Still Waiting for Elusive Synchronized Global Expansion

Posted by lplresearch

January 6, 2022

In this week’s Weekly Market Commentary (click here) we shared some lessons investors may have learned—or re-learned—in 2021 (LPL Research strategists included). One of those lessons was about how valuations are rarely good timing tools. That lesson was particulary relevant for global asset allocators last year who were constantly tempted by attractive stock valuations outside the U.S.

We were tempted as well, to the point where we upgraded our negative view of developed international markets in June to neutral in our Global Portfolio Strategy report. The (too early) upgrade was about more than just some of the lowest valuations compared with the U.S. in decades. We also thought the pandemic was coming under control and that the global economy was on the cusp of an elusive synchronized recovery. Unfortunately, because of the latest variants of COVID-19, that call was too early and we’re still waiting. The MSCI EAFE Index, the benchmark for developed international equities, lagged behind the S&P 500 by nearly 14 percentage points from June through December of last year.

We liked the valuation story in emerging markets (EM) too, enough to come into 2021 with a positive view. But China’s regulatory crackdown scared us off, while technical analysis (market insight derived from price and sentiment anaysis) was telling us something was amiss. So we downgraded EM equities to neutral in June, and to negative in August. Our EM call turned out better, as EM underperformed the S&P 500 by about 24 percentage points from June through December, including 12 percentage points after our August downgrade.

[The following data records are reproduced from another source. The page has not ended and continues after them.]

(** ** The queue holds a list of bytes *)
Record queue_holds (q : UartQueue) (l : list Z) : Prop := mkHolds {
  hq_len : length (queue q) = 257%nat;
  hq_s : 0 <= q_s q < 257;
  hq_t : q_t q = (q_s q + Z.of_nat (length l)) mod 257;
  hq_size : Z.of_nat (length l) < size q <= 257;
  hq_at : forall i x, l !! i = Some x -> rd (queue q) ((q_s q + Z.of_nat i) mod 257) = Some x
}.
Lemma ring_index s n : 0 <= s < 257 -> 0 <= n < 257 -> (s + n) mod 257 = if s + n <? 257 then s + n else s + n - 257.
Proof.
  intros Hs Hn. destruct (Z.ltb_spec (s + n) 257); [apply Z.mod_small; lia|].
  symmetry. apply Z.mod_unique with 1; lia.
Qed.
Lemma elem_count q l : queue_holds q l -> queue_elem_count q = Z.of_nat (length l).
Proof.
  intros [_ Hs Ht Hz _]. unfold queue_elem_count. rewrite Ht, ring_index by lia. rewrite Z.geb_leb. change QUEUE_SIZE with 257.
  destruct (Z.ltb_spec (q_s q + Z.of_nat (length l)) 257).
  - rewrite (proj2 (Z.leb_le _ _)) by lia. rewrite s32_small; lia.
  - rewrite (proj2 (Z.leb_gt _ _)) by lia. rewrite s32_small; lia.
Qed.
Lemma empty_count q l : queue_holds q l -> queue_empty_count q = size q - 1 - Z.of_nat (length l).
Proof. intros Hq. unfold queue_empty_count. rewrite (elem_count _ _ Hq). pose proof (hq_size _ _ Hq). rewrite s32_small; lia. Qed.
Lemma queue_empty_spec q l : queue_holds q l -> queue_empty q = match l with [] => true | _ => false end.
Proof. intros Hq. unfold queue_empty. rewrite (elem_count _ _ Hq). by destruct l. Qed.
Lemma QI_spec s n : 0 <= s < 257 -> 0 <= n -> QI ((s + n) mod 257) = (s + (n + 1)) mod 257.
Proof.
  intros Hs Hn. unfold QI. pose proof (Z.mod_pos_bound (s + n) 257). rewrite wrap_fits by (unfold fits; lia).
  change QUEUE_SIZE with 257. rewrite Zplus_mod_idemp_l. f_equal. lia.
Qed.
Lemma push_wp Er q l x (Q : unit -> UartQueue -> Prop) : queue_holds q l -> Z.of_nat (length l) + 1 < size q ->
  (forall q', queue_holds q' (l ++ [x]) -> size q' = size q -> Q tt q') -> wp Er (queue_push x) Q q.
Proof.
  intros [Hl Hs Ht Hz Hat] Hr HQ. unfold queue_push. wp_step. wp_step. wp_step.
  assert (0 <= q_t q < Z.of_nat (length (queue q))) as Hb by (rewrite Hl, Ht; by apply Z.mod_pos_bound).
  pose proof (wr_Some _ _ x Hb) as Hw. eapply deref_wp; [exact Hw|]. wp_step. wp_step. wp_step. apply HQ; [|done].
  split; cbn -[Z.add QI].
  - by rewrite length_insert.
  - done.
  - rewrite Ht, QI_spec, length_app by lia. cbn. f_equal. lia.
  - rewrite length_app. cbn. lia.
  - intros i y Hi. rewrite (rd_wr _ _ _ _ _ Hw), Ht. apply lookup_app_Some in Hi as [Hi|[Hi1 Hi2]].
    + pose proof (lookup_lt_Some _ _ _ Hi). rewrite !ring_index by lia.
      destruct (Z.eqb_spec (if q_s q + Z.of_nat (length l) <? 257 then q_s q + Z.of_nat (length l) else q_s q + Z.of_nat (length l) - 257)
        (if q_s q + Z.of_nat i <? 257 then q_s q + Z.of_nat i else q_s q + Z.of_nat i - 257)) as [Heq|_].
      * exfalso. destruct (Z.ltb_spec (q_s q + Z.of_nat (length l)) 257), (Z.ltb_spec (q_s q + Z.of_nat i) 257); lia.
      * rewrite <- ring_index by lia. by apply Hat.
    + apply list_lookup_singleton_Some in Hi2 as [Hi0 <-]. replace i with (length l) by lia. by rewrite Z.eqb_refl.
Qed.
Lemma get_wp Er q l x (Q : Z -> UartQueue -> Prop) : queue_holds q (x :: l) ->
  (forall q', queue_holds q' l -> size q' = size q -> Q x q') -> wp Er queue_get Q q.
Proof.
  intros [Hl Hs Ht Hz Hat] HQ. unfold queue_get. wp_step. wp_step. wp_step. pose proof (Hat 0%nat x eq_refl) as H0.
  rewrite Z.add_0_r, Z.mod_small in H0 by lia. eapply deref_wp; [exact H0|]. wp_step. wp_step. wp_step. apply HQ; [|done].
  cbn in Ht, Hz. assert (QI (q_s q) = (q_s q + 1) mod 257) as E.
  { rewrite <- (Z.mod_small (q_s q) 257) at 1 by lia. rewrite <- (Z.add_0_r (q_s q)) at 1. by rewrite QI_spec by lia. }
  split; cbn -[Z.add QI]; rewrite ?E.
  - done.
  - by apply Z.mod_pos_bound.
  - rewrite Zplus_mod_idemp_l, Ht. f_equal. lia.
  - lia.
  - intros i y Hi. rewrite Zplus_mod_idemp_l, <- Z.add_assoc. replace (1 + Z.of_nat i) with (Z.of_nat (S i)) by lia. by apply Hat.
Qed.
Lemma reset_holds q l : queue_holds q l -> queue_holds (queue_reset q) [].
Proof. intros [Hl Hs Ht Hz Hat]. split; cbn; [done|lia|done|lia|done]. Qed.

“We’re still waiting for that elusive synchronized global economic recovery to provide a catalyst for better international stock market performance,” said LPL Financial Equity Strategist Jeffrey Buchbinder. ”It could come in 2022 but the world needs to get closer to the end of the pandemic.”

That doesn’t mean the global economy isn’t growing. Far from it. We expect global gross domestic product (GDP) to have grown at a nearly 6% pace in 2021 followed by 4.5% in 2022. Our LPL Chart of the Day shows continued steady growth in global manufacturing activity with a December Purchasing Manager’s Index (PMI) for global manufacturing solidly in expansionary territory at 54.2. But this measure of manufacturing sentiment has fallen from its summer highs due to the latest waves of COVID-19 (mostly Delta with a little bit of Omicron mixed in) and has gone nowhere the past few months.

Peeling back the onion reveals some good news underneath the mixed headline. Part of the lack of improvement in PMIs is for a good reason, as easing of supply chain bottlenecks is being reflected in falling supplier delivery times that mechanically drag down the headline index.

That’s not all the good news. The prices components of the global PMI dipped a bit in December, signaling global inflation pressures have eased some.

The global economy is clearly not yet firing on all cylinders, which we believe reduces the potential for international stocks to outperform the U.S. in the near-term. But global PMI data suggests solid and steady growth in global manufacturing activity along with some easing of supply chain bottlenecks and related inflation pressures. That elusive synchronized global economic expansion probably has to wait for more progress toward ending the pandemic but progress is being made.